DATA SECTION —
(* ===== verification/_CoqProject ===== *)
-Q . S2P
Prelude.v
JsValue.v
AuthStore.v
JsonText.v
JsonPrefix.v
Accounts.v
Callback.v
Pkce.v
Enroll.v
Usage.v
History.v
Concurrent.v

TASK STATEMENT — The entries above must be copied verbatim. Leave none out.

REPLY —
(* ===== verification/_CoqProject ===== *)
-Q . S2P
Prelude.v
JsValue.v
AuthStore.v
JsonText.v
JsonPrefix.v
Accounts.v
Callback.v
Pkce.v
Enroll.v
Usage.v
History.v
Concurrent.v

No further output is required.